Over the past two decades he has treated around 30 patients with this rare condition – the longest any of them survived after diagnosis was eight years, although he has read about people who have survived up to 12 since the onset of symptoms. “But I haven’t met anybody who’s managed to slow their disease down, let alone reverse it,” he says.
Exercise is always a good thing, he agrees. The healthier and stronger you become, the better you will manage the illness. But when asked if clinical trials would be possible to test whether strenuous exercise has a beneficial effect on the condition, Gratwicke says it would be extremely difficult to do because it might be considered cruel.
“To run that kind of clinical trial in people with a condition which affects their physical abilities so much would be somewhat immoral. You would be subjecting them to trying to do physical feats that they could not manage. It would be ethically inappropriate.”
If Gratwicke came across a patient with corticobasal degeneration who claimed to have significantly slowed the progress of their illness, he says he would initially assume they had been misdiagnosed. “I would be struggling to believe it, but if I was convinced that it was corticobasal syndrome [CBS, the symptoms of the condition] and that something had really improved the situation, then I would be jumping to publish that in a medical journal,” he says.
When Bridget read the book, she was confused by Moth’s ability to reverse his symptoms. She knew that when Todd walked to the shop about a mile and a half away, he would come back exhausted, with stiff, painful legs, and then need to lie down.
“But I said to John: ‘Maybe you should walk more,’” she recalls. “I walked as much as I could, and sometimes I overdid it and I felt really lousy,” Todd says.
When he read The Observer investigation, he said that the hope he had was extinguished. “When you are really desperate to believe something, then you will,” he says. “I find it insulting that someone is trying to tell me that this irreversible disease I’ve got – that has no cure – it’s my own fault because I haven't walked enough.”
In response to questions raised by The Observer, Winn published three letters to Moth from his doctors.
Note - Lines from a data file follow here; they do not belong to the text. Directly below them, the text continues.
(** An integer that a Number holds exactly, printed in decimal as
    [String()] prints it and fed back to the change handler of a numeric
    field, is stored as the same integer: sign and every digit are read
    back. *)
Theorem numeric_field_round_trip (name : string) (z : Z) (prev : values) :
  Z.abs z <= 2 ^ 53 ->
  onChange name "number" (ChangeEvent (String_of_value (Some (VNum (Int z))))) prev
    !! name
  = Some (VNum (Int z)).
Proof.
  intros Hz. rewrite onChange_lookup_eq. simpl String.eqb. simpl normalize.
  unfold String_of_value, String_of_number.
  rewrite (proj2 (Z.leb_le _ _) Hz), parseInt_pretty by exact Hz. reflexivity.
Qed.

(** The price -1250 printed and typed back. *)
Lemma numeric_field_round_trip_witness :
  onChange "price" "number"
    (ChangeEvent (String_of_value (Some (VNum (Int (-1250)))))) ∅ !! "price"
  = Some (VNum (Int (-1250))).
Proof.
  apply (numeric_field_round_trip "price" (-1250) ∅). vm_compute. discriminate.
Defined.

End Round_trip.

(** ** Variant A: more on the setter and the submission routine *)

Section Container_A.

Import JS VariantA.

(** Two partial updates in a row amount to the single update that merges
    them, the later one winning; the empty update changes nothing, and an
    update applied twice is applied once. *)
Theorem setData_compose (u1 u2 prev : values) :
  setData u2 (setData u1 prev) = setData (setData u2 u1) prev /\
  setData ∅ prev = prev /\
  setData u1 (setData u1 prev) = setData u1 prev.
Proof.
  unfold setData. split; [| split].
  - apply (assoc_L (∪)).
  - apply (left_id_L ∅ (∪)).
  - rewrite (assoc_L (∪)), (idemp_L (∪)). reflexivity.
Qed.

(** The setter never drops a field: after any sequence of partial updates
    the value map has the fields it had and those of the updates, and a
    field that no update names holds what it held. *)
Theorem setData_keeps_fields (updates : list values) (prev : values) (k : string) :
  (is_Some (prev !! k) ->
   is_Some (fold_left (fun prev u => setData u prev) updates prev !! k)) /\
  (Forall (fun u => u !! k = None) updates ->
   fold_left (fun prev u => setData u prev) updates prev !! k = prev !! k).
Proof.
  revert prev. induction updates as [| u updates IH]; intros prev; simpl.
  - split; [tauto | reflexivity].
  - destruct (IH (setData u prev)) as [IH1 IH2]. split.
    + intros [w Hk]. apply IH1. unfold setData. rewrite lookup_union, Hk.
      destruct (u !! k); simpl; eauto.
    + intros Hall. apply Forall_cons in Hall as [Hu Hall].
      rewrite IH2 by assumption. unfold setData. rewrite lookup_union, Hu.
      destruct (prev !! k); reflexivity.
Qed.
(** * Synthetic time-series generators: a shallow embedding

    The development follows [src/utils/stochastic_processes.py] and
    [src/utils/data.py].

    Conventions of the embedding.

    - A Python [float] is modelled by a rational number ([Q]).  Every finite
      double is a rational and comparisons between doubles are exact, so
      guards such as [0 <= p <= 1] or [match n: case 2] are modelled
      exactly; arithmetic is the exact one (neither rounding nor overflow
      to [inf] is modelled).
    - A Python [int] is a [Z]; array lengths and positions are [nat].
    - An exception is a value of [exn]; code that may raise returns a
      [result].
    - NumPy's random generator, NumPy's [sqrt] and [cbrt], and SciPy's
      special functions are libraries the repository calls but does not
      contain.  They enter the embedding as the interfaces [Numpy],
      [NumpyMath] and [ScipySpecial] (operations with the few laws the
      proofs use), and every statement is proved for all implementations of
      the interfaces.  [Toy] holds one small executable implementation, used
      to run the definitions on concrete inputs. *)

From Stdlib Require Import String Ascii DecimalString DecimalZ DecimalPos.
From Stdlib Require Import ZArith QArith Qabs Qround List Bool Lia Lqa.
Import ListNotations.

Local Open Scope Z_scope.

(** ** Python runtime: exceptions, results, sequences *)

Inductive exn : Type :=
| AssertionError (msg : string)
| ValueError (msg : string)
| TypeError (msg : string)
| KeyError (key : string)
| IndexError
| ZeroDivisionError
| ExternalError (detail : string).
(** * MovieMatch: the client-side discovery loop

    A shallow embedding of the React components that drive the swipe loop
    ([SwipeCard.tsx], [MovieCard.tsx], [MovieMatchApp.tsx]) and the
    properties of the discovery loop checked against it.

    Conventions of the embedding.
    - A JavaScript [number] that holds an identifier, a year, a pixel
      displacement, a delay or a counter is a [Z]; the preference vector,
      which the client only stores and forwards, is a [list float].
    - A [Set<number>] is the list of its elements in insertion order.
    - [useState] cells and [useRef] cells are the fields of one record;
      a setter takes effect at once.  What a callback captured when it was
      created (the [useCallback] dependencies of [fetchNextMovie]) is an
      explicit [Closure] value, so a retry timer runs the closure that
      scheduled it.
    - An [async] function is cut at its [await]: the part before returns the
      continuation it is suspended on, the part after takes the outcome of
      the awaited call.
    - Calls that leave the component (requests, feedback, toasts, timers) are
      appended to logs kept in the state. *)

From Stdlib Require Import ZArith List Bool String Lia PrimFloat.
Import ListNotations.
Open Scope Z_scope.

Set Implicit Arguments.

(** ** JavaScript arrays and insertion-ordered sets *)

Module JS.
(** * 04_TuneHyperparameters: the tuning notebook as a program

    The notebook is a straight-line script over a remote machine-learning
    platform.  It is embedded here as a computation in a state-and-exception
    monad over the part of the outside world the script touches (the [.env]
    file, the workspace's compute clusters, its runs and its model registry),
    together with the log of the calls the script makes.  The request objects
    the script builds (parameter dictionaries, estimators, the search space,
    the termination policy, the search configuration) are plain data. *)

From Stdlib Require Import ZArith PrimFloat Bool Ascii String.
From stdpp Require Import base option list strings gmap.

Set Warnings "-inexact-float".
Local Open Scope string_scope.
Local Open Scope Z_scope.
Local Open Scope list_scope.

(** ** Values and request objects *)

(** [ds.as_mount()]: a reference to a datastore together with the way the
    remote job reaches it. *)
Record DataReference := {
  ref_datastore : string;
  ref_mode : string;
}.

Definition as_mount (ds : string) : DataReference :=
  {| ref_datastore := ds; ref_mode := "mount" |}.

(** The values found in the script's dictionaries: data references, Python
    integers, Python floats (binary64) and strings. *)
Inductive value :=
| VRef (d : DataReference)
| VInt (n : Z)
| VFloat (x : float)
| VStr (s : string).

(** A Python dictionary with string keys, in insertion order. *)
Definition dict (V : Type) := list (string * V).

Fixpoint dict_get {V} (k : string) (d : dict V) : option V :=
  match d with
  | [] => None
  | (k', v) :: d' => if String.eqb k k' then Some v else dict_get k d'
  end.

(** [d[k] = v]: an existing key keeps its place, a new one goes last. *)
Fixpoint dict_set {V} (k : string) (v : V) (d : dict V) : dict V :=
  match d with
  | [] => [(k, v)]
  | (k', v') :: d' =>
      if String.eqb k k' then (k', v) :: d' else (k', v') :: dict_set k v d'
  end.

Definition keys {V} (d : dict V) : list string := map fst d.

(** The notebook's parameter cell (tagged [parameters]). *)
Record Params := {
  cluster_name : string;
  num_epochs : Z;
  max_total_runs : Z;
}.

Definition default_params : Params :=
  {| cluster_name := "YOUR_CLUSTER_NAME"; num_epochs := 1; max_total_runs := 1 |}.

(** [ContainerRegistry()], whose three attributes are filled from the
    [.env] file ([get_key] yields [None] for a key that is not there). *)
Record ContainerRegistry := {
  address : option string;
  username : option string;
  password : option string;
}.

(** The [PyTorch] estimator, with the keyword arguments the notebook passes
    and the environment variables it sets afterwards. *)
Record Estimator := {
  source_directory : string;
  script_params : dict value;
  compute_target : string;
  entry_script : string;
  use_docker : bool;
  custom_docker_image : option string;
  image_registry_details : ContainerRegistry;
  user_managed : bool;
  use_gpu : bool;
  environment_variables : dict string;
}.

Definition PyTorch (source_directory : string) (script_params : dict value)
    (compute_target entry_script : string) (use_docker : bool)
    (custom_docker_image : option string)
    (image_registry_details : ContainerRegistry)
    (user_managed use_gpu : bool) : Estimator :=
  {| source_directory := source_directory;
     script_params := script_params;
     compute_target := compute_target;
     entry_script := entry_script;
     use_docker := use_docker;
     custom_docker_image := custom_docker_image;
     image_registry_details := image_registry_details;
     user_managed := user_managed;
     use_gpu := use_gpu;
     environment_variables := [] |}.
The first, in 2015, stated that “his condition most closely resembles the corticobasal syndrome... but it is clear that he is affected very mildly”. The doctor referred him to a charity which helps people with CBS for advice. Winn has stated that she never sought to offer medical advice in her books, or to suggest that walking might be some sort of miracle cure. “I am simply charting Moth’s own personal journey and battle with his illness, and what has helped him,” she said.
Sitting in his house in the Surrey village of Badshot Lea, surrounded by photographs of his grandchildren, Todd reads me poems he has written about his condition. It’s difficult to believe he will deteriorate as quickly as his doctor has predicted.
But Todd isn’t afraid of death. “In many ways, I’ve had more trouble with living than I ever will with dying,” he says. “Now that I know what’s going to happen, I can start trying to put a few things in order – and I have a lot of stuff to do.”